Manifestant devant l'Assemblée nationale puis devant le ministère de la Santé, de nombreux malades de la thyroïde réclament le maintien de l'ancienne formule du médicament. Depuis l'arrivée de la nouvelle version du Levothyrox, ils sont des milliers à se plaindre d'effets secondaires

Les manifestants ont rassemblé 1 800 nouvelles plaintes et réclament la reconnaissance d'une "crise sanitaire"
Les manifestants ont rassemblé 1 800 nouvelles plaintes et réclament la reconnaissance d'une "crise sanitaire" © Radio France / Rosalie Lafarge

Les malades de la thyroïde ne craignent qu'une seule chose : que l'on enterre l'affaire. En manifestant ce mercredi matin devant l'Assemblée nationale et ce mercredi midi devant le ministère de la Santé, ils appellent à ce que l'ancienne formule du Levothyrox ne disparaisse pas.

"Avec ce qu'on a trouvé dans les cachets, dont le nickel, reconnu comme 'métal lourd', et à des dosages significatifs, on va demander des comptes" assure Chantal L'hoir, co-présidente de l'association française des malades de la thyroïde.

Des malades qui ont le sentiment d'avoir été pris pour des cobayes, des patients qu'on a fait passer de l'ancienne à la nouvelle formule sans rien leur dire et à qui on propose aujourd'hui des alternatives pas forcément satisfaisantes. 

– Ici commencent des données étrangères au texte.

(** * LocalFlaskChat/app.py: the video review backend, embedded and verified

    The development follows [src/LocalFlaskChat/app.py].  Every route
    handler is a function from a request and a world to a response and a
    world.  The world holds the directory tree below the working
    directory of the process, the log of the input/output operations
    performed so far and the global random source.

    What is outside the model, and how it is cut off:
    - a file holds the list of records that Python's [csv] module reads
      from it and writes to it (quoting, line ends and the text encoding
      are the library's business);
    - a session identifier and a model name are one path component each,
      as in the layout [data/<uuid>/<model>/<kind>.csv]; pathlib's
      splitting of a segment at separators and the resolution of [..] by
      the operating system are not modelled.  The code joins the
      identifier of the request to the path unchecked, so this is what
      the program does for an identifier that is a plain name
      ([plain_component]) only: the properties that set the paths of a
      request against other paths of the tree assume such an identifier,
      the others speak of the tree at the paths of the request alone;
    - an input/output operation fails only for the reasons the tree shows
      (a missing file, a directory where a file is expected or the other
      way round), never for permissions or a full disk;
    - the request body is the value [request.get_json()] returned; a
      number in it is an integer. *)

From Stdlib Require Import Ascii DecimalString DecimalNat.
From stdpp Require Import base option list strings gmap fin_maps fin_sets.
Lemma splitext_cases (p root ext : list ascii) :
  splitext p = (root, ext) ->
  root ++ ext = p /\
  (ext = [] \/
   exists x, ext = "."%char :: x /\ ~ In "."%char x /\ ~ In "/"%char x /\
             names_a_file root).
Proof.
  unfold splitext.
  destruct ((rfind p "/" <? rfind p ".")
            && skip_leading_dots (Z.to_nat (rfind p "." - (rfind p "/" + 1))) p
                 (rfind p "/" + 1)) eqn:Hcond.
  2:{ intros H. injection H as <- <-. split; [apply app_nil_r|left; reflexivity]. }
  apply andb_true_iff in Hcond. destruct Hcond as [Hlt Hloop].
  apply Z.ltb_lt in Hlt.
  assert (Hsep_lo : -1 <= rfind p "/").
  { destruct (rfind_spec p "/") as [[_ ->]|(a' & b' & _ & _ & ->)]; lia. }
  destruct (rfind_spec p ".") as [[_ Hd]|(a & b & Hp & Hb & Hd)]; [lia|].
  rewrite Hd in *. unfold slice_to, slice_from. rewrite Nat2Z.id.
  intros H. injection H as <- <-.
  rewrite firstn_skipn. split; [reflexivity|]. right.
  rewrite Hp, firstn_length_app, skipn_length_app.
  exists b. split; [reflexivity|]. split; [exact Hb|].
  destruct (skip_leading_dots_true _ p (rfind p "/" + 1) ltac:(lia) Hloop)
    as (k & Hk & Hnot).
  set (idx := Z.to_nat (rfind p "/" + 1 + Z.of_nat k)) in *.
  assert (Hidx : rfind p "/" + 1 + Z.of_nat k = Z.of_nat idx) by (unfold idx; lia).
  assert (Hidx_lt : (idx < List.length a)%nat) by lia.
  rewrite Hidx in Hnot.
  destruct (slice_one_cut p idx) as (a1 & c & b1 & Hp1 & Hlen1 & Hone).
  { rewrite Hp, length_app. cbn [List.length]. lia. }
  rewrite Hone in Hnot. cbn [is_dot] in Hnot.
  assert (Hc : c <> "."%char).
  { intros ->. discriminate Hnot. }
  assert (Hcut : exists m', a = a1 ++ c :: m' /\ b1 = m' ++ "."%char :: b).
  { rewrite Hp in Hp1.
    destruct (app_cut a1 (c :: b1) a ("."%char :: b) (eq_sym Hp1) ltac:(lia))
      as (m & -> & Hm).
    destruct m as [|y m'].
    - rewrite app_nil_r in Hidx_lt. lia.
    - cbn [app] in Hm. injection Hm as <- ->. exists m'. auto. }
  destruct Hcut as (m' & Ha & Hb1).
  destruct (rfind_spec p "/") as [[Hno _]|(a' & b' & Hp' & Hb' & Hs)].
  - split.
    + intros Hin. apply Hno. rewrite Hp. apply in_or_app. right. right. exact Hin.
    + exists a1, c, m'. split; [exact Ha|]. split; [exact Hc|]. split.
      * intros ->. apply Hno. rewrite Hp1. apply in_or_app. right. left. reflexivity.
      * intros Hin. apply Hno. rewrite Hp1, Hb1. apply in_or_app. right. right.
        apply in_or_app. left. exact Hin.
  - assert (Hcut' : exists m2, b' = m2 ++ c :: b1).
    { rewrite Hp1 in Hp'.
      destruct (app_cut a' ("/"%char :: b') a1 (c :: b1) (eq_sym Hp') ltac:(lia))
        as (m & -> & Hm).
      destruct m as [|y m2].
      - rewrite app_nil_r in Hlen1. lia.
      - cbn [app] in Hm. injection Hm as _ ->. exists m2. reflexivity. }
    destruct Hcut' as (m2 & Hb2).
    assert (Hfree : ~ In "/"%char (c :: b1)).
    { intros Hin. apply Hb'. rewrite Hb2. apply in_or_app. right. exact Hin. }
    split.
    + intros Hin. apply Hfree. right. rewrite Hb1. apply in_or_app. right. right.
      exact Hin.
    + exists a1, c, m'. split; [exact Ha|]. split; [exact Hc|]. split.
      * intros ->. apply Hfree. left. reflexivity.
      * intros Hin. apply Hfree. right. rewrite Hb1. apply in_or_app. left. exact Hin.
Qed.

"Connaître la vérité sur cette crise sanitaire"

Les manifestants en appellent donc à l'État pour régler la crise, alors que le Levotyrox a été remis sur le marché de façon temporaire sous son ancienne formule et que trois concurrents ont été autorisés.

"Les pouvoirs publics ont le comportement que l'on peut attendre, décrypte le docteur Jacques Guillet, il est très difficile de reconnaître une sous-estimation des risques."

Pour mettre les pouvoirs publics devant leurs responsabilités, les manifestants ont rassemblé ce matin 1 800 nouvelles plaintes dans plusieurs caisses qui viendront s'ajouter bientôt à celles, déjà nombreuses, sur le bureau du procureur.

"Ce dossier ira jusqu'au bout d'un dossier d'instruction", affirme Maître Bertella Geffroy, l'une des premières avocates à avoir saisi la justice, qui promet qu'il il y aura bien "des expertises" et "des investigations pour connaître la vérité sur cette crise sanitaire".